What lines in the records include the string "IOBaseConfig"? Return each one.

▶ [Data provided]
◆ ◆ ◆ ◆ ◆ ◆ ◆

(* ===== verification/IOControl.v ===== *)
(** * IOControl: the process of input and output cards

    Model of [extensions/IOControl/IOControl.cc] and [IOControl.h]: the poll of
    the channels of cards, with priorities and modes of test, lamps that blink,
    the test of lamps, safe values, messages of changes, and the reading of
    channels and cards from the configuration.  A card is what [ComediInterface]
    gives (class [Cards]): its calls return or throw.  The shared memory is the
    interface of [IOBase]; an iterator is a cache of a lookup.  A channel is
    known by its place in [iomap], as the program compares the pointers to them.
    The mutex of the poll makes a pass atomic.  [cancelled] is what the flag
    holds during a call. *)

From S2P Require Import Prelude Timers DigitalFilter Sensors UniSetTypes UniXML IOBase IOBaseConfig.

Local Open Scope uniset_scope.

Module IOControl.
Import IOController UniSetTypes UniXML IOBase IOBaseConfig.

(** ** Cards *)

Inductive ChannelType := ChDI | ChDO | ChAI | ChAO.
Inductive SubdevType := UnknownSubdev | TBI24_0 | TBI0_24 | TBI16_8 | GRAYHILL.

Definition str2type (s : text) : SubdevType :=
  if eqt s (txt "TBI24_0") then TBI24_0
  else if eqt s (txt "TBI0_24") then TBI0_24
  else if eqt s (txt "TBI16_8") then TBI16_8
  else if eqt s (txt "GRAYHILL") then GRAYHILL
  else UnknownSubdev.
Definition type2str (t : SubdevType) : text :=
  match t with
  | TBI24_0 => txt "TBI24_0" | TBI0_24 => txt "TBI0_24" | TBI16_8 => txt "TBI16_8" | GRAYHILL => txt "GRAYHILL"
  | UnknownSubdev => []
  end.

(** [W]: the cards and the time.  The calls of [ComediInterface], with the
    number of the card first. *)
Class Cards (W E : Type) := {
  clock : W -> Z;
  open_card : Z -> text -> comp W E unit;
  configureSubdev : Z -> Z -> SubdevType -> comp W E unit;
  configureChannel : Z -> Z -> Z -> ChannelType -> comp W E unit;
  getAnalogChannel : Z -> Z -> Z -> Z -> Z -> Z -> comp W E Z;
  setAnalogChannel : Z -> Z -> Z -> Z -> Z -> Z -> comp W E unit;
  getDigitalChannel : Z -> Z -> Z -> comp W E bool;
  setDigitalChannel : Z -> Z -> Z -> bool -> comp W E unit
}.

(** Which exceptions the clauses catch: those of [ioread], and
    [uniset::Exception] with [std::exception].  Those of the cards are of the
    second kind. *)
Class Faults (E : Type) := { read_caught : E -> bool; is_exception : E -> bool }.

(** [SMInterface::askSensor]: whether to notify of a sensor. *)
Class Asking (M E : Type) := { askSensor : Z -> bool -> comp M E unit }.

(** ** The state *)

Definition DefaultSubdev : Z := -1.
Definition DefaultChannel : Z := -1.

Record IOInfo := mkInfo {
  base : IOBase;
  subdev : Z; channel : Z; ncard : Z;
  aref : Z; adelay : Z; range : Z;
  lamp : bool; no_testlamp : bool; enable_testmode : bool; disable_testmode : bool
}.
Definition set_base (b : IOBase) (x : IOInfo) : IOInfo :=
  mkInfo b (subdev x) (channel x) (ncard x) (aref x) (adelay x) (range x) (lamp x) (no_testlamp x) (enable_testmode x) (disable_testmode x).

Definition sid (x : IOInfo) : Z := si_id (conf (base x)).
Definition io_type (x : IOInfo) : IOType := stype (conf (base x)).

(** [TestModeID] *)
Definition tmNone : Z := 0.
Definition tmOffPoll : Z := 1.
Definition tmConfigEnable : Z := 2.
Definition tmConfigDisable : Z := 3.
Definition tmOnlyInputs : Z := 4.
Definition tmOnlyOutputs : Z := 5.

◆ ◆ ◆ ◆ ◆ ◆ ◆

▶ [Task response]
From S2P Require Import Prelude Timers DigitalFilter Sensors UniSetTypes UniXML IOBase IOBaseConfig.
Import IOController UniSetTypes UniXML IOBase IOBaseConfig.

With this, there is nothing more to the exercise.